The CDC report stressed that school programs are essential in supporting students. Schools are teenagers’ usual environment; they have (or should have) trusted contacts among teachers and counsellors; and their friends are exposed to the same experiences. The CDC supports school programs and has resources such as “What Works in Schools” to help leaders develop programs. The programs aim to provide quality health education, links to needed services in the community, and improving connectedness in schools.
While this approach has clear merit, it cannot do the whole job. Teachers, to take one example, are also in a period of transition from various types of COVID protection to more open settings. They must readjust to help students make up for the educational ground lost in the past few years. School administrators, personnel, and boards—not to mention parents—want this to happen successfully so that youngsters overcome their lagging test scores.
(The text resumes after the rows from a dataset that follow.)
Lemma le_bytes_of_u64 l : bytes_ok l -> length l = 8%nat -> le_bytes 8 (u64_of_bytes l) = l /\ fits 64 (u64_of_bytes l).
Proof.
  intros Hl Hn. assert (u64_of_bytes l = le_val l) as ->.
  { do 8 (destruct l as [|? l]; [done|]). destruct l; [|done]. by apply le64_eq. }
  split; [rewrite <- Hn; by apply le_bytes_le_val | by apply (le_val_bound l) in Hl; rewrite Hn in Hl].
Qed.

Lemma le_bytes_of_u16 l : bytes_ok l -> length l = 2%nat -> le_bytes 2 (u16_of_bytes l) = l /\ fits 16 (u16_of_bytes l).
Proof.
  intros Hl Hn. assert (u16_of_bytes l = le_val l) as ->.
  { do 2 (destruct l as [|? l]; [done|]). destruct l; [|done]. rewrite !Forall_cons in Hl.
    destruct Hl as (?&?&_). by apply le16_eq. }
  split; [rewrite <- Hn; by apply le_bytes_le_val | by apply (le_val_bound l) in Hl; rewrite Hn in Hl].
Qed.

(** Enters the branch of a decoder that does not return an error. *)
Ltac pass_if H :=
  match type of H with
  | (if ?c then _ else _) = _ =>
    let E := fresh "E" in
    destruct c eqn:E; [done|]; rewrite ?orb_false_iff, ?Nat.ltb_ge, ?Nat.leb_gt, ?negb_false_iff in E
  end.

Lemma decode_sound data h :
  bytes_ok data -> contact_hello_decode data = inr h ->
  hello_wf h /\ exists rest, data = hello_head h ++ name h ++ avatar_hash h ++ signature h ++ rest.
Proof.
  intros Hb H. unfold contact_hello_decode in H. cbn zeta in H.
  change (0 + 1)%nat with 1%nat in H. change (1 + 8)%nat with 9%nat in H.
  change (9 + 2)%nat with 11%nat in H.
  do 2 pass_if H. apply Z.eqb_eq in E0.
  set (dl := Z.to_nat (u16_of_bytes (slice data 9 2))) in *. pass_if H. destruct E1 as [E1 E1'].
  unfold heapless_vec128_extend_from_slice, heapless_vec64_extend_from_slice in H.
  rewrite vec_extend_Some in H by (rewrite length_slice; simpl; lia).
  do 3 pass_if H.
  set (nl := Z.to_nat (data.[11 + dl + 32 + 32])) in *. pass_if H. destruct E5 as [E5 E5'].
  rewrite vec_extend_Some in H by (rewrite length_slice; simpl; lia).
  do 2 pass_if H. cbn [app] in H. apply (inj inr) in H as <-.
  pose proof (byte_at data (11 + dl + 32 + 32) Hb) as Hnl.
  destruct (le_bytes_of_u64 (slice data 1 8)) as [T1 T2]; [auto with word|apply length_slice; lia|].
  destruct (le_bytes_of_u16 (slice data 9 2)) as [D1 D2]; [auto with word|apply length_slice; lia|].
  split.
  - split; cbn [version timestamp did ed25519_public x25519_public name avatar_hash signature];
      rewrite ?length_slice by lia; done.
  - exists (drop (11 + dl + 32 + 32 + 1 + nl + 32 + 64) data).
    unfold hello_head. cbn [version timestamp did ed25519_public x25519_public name avatar_hash signature].
    rewrite T1, !length_slice by lia. unfold dl at 1, nl at 1. unfold fits in Hnl, D2. rewrite !Z2Nat.id by lia. rewrite D1.
    transitivity (drop 0 data); [by rewrite drop_0|].
    rewrite (arr_step _ 0) by lia. change (0 + 1)%nat with 1%nat.
    rewrite (slice_step data 1 8), (slice_step data (1 + 8) 2), (slice_step data (1 + 8 + 2) dl),
      (slice_step data (_ + dl) 32), (slice_step data (_ + dl + 32) 32), (arr_step _ (_ + 32 + 32)),
      (slice_step data (_ + 1) nl), (slice_step data (_ + nl) 32), (slice_step data (_ + nl + 32) 64) by lia.
    rewrite <- !app_assoc. cbn [app]. done.
Qed.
Underlying stigma is a complicating factor in any educational effort to combat mental health problems related to sex, drugs, or violence. Many teachers need training and guidance to be the supporting adults the CDC report envisions. This is especially significant in the interactions with LGBTQ+ students and their families, who may be at different stages of understanding and acceptance of their child’s identity.
Cooperation with community agencies that deal with students in any of these situations can become a source of support for everyone. Many agency staff have the lived experience of dealing with mental health and behavioral issues as well as the passion to make the world a better place for their younger counterparts.
Parents and other family members must be part of the solution. They can be partners in learning about mental health as well as contributing to a safe environment. And we can’t forget to include teenagers themselves in the solutions. Christina Diep, 18, profiled in an NBC News report, joined a chapter of the National Alliance on Mental Illness at her high school in Villa Park, California, during her sophomore year and continued to attend meetings virtually during the pandemic. Diep, who recently graduated, said she’s proud of the club she helped foster, which gives students a space to talk about their emotions, educate one another, and spread awareness about broader mental health issues. “People are more open to sharing their stories” in such groups, Diep said, “and they know out there, someone is struggling — or was struggling — just like you.”
The teen mental health crisis in the U.S. is daunting and pervasive, cutting across many issue areas and demographic groups. The CDC report and the data it represents are an important milestone and an invaluable opportunity to chart a compassionate and life-saving path forward.
Carol Levine is a senior fellow at United Hospital Fund and former director of UHF’s Families and Health Care Project.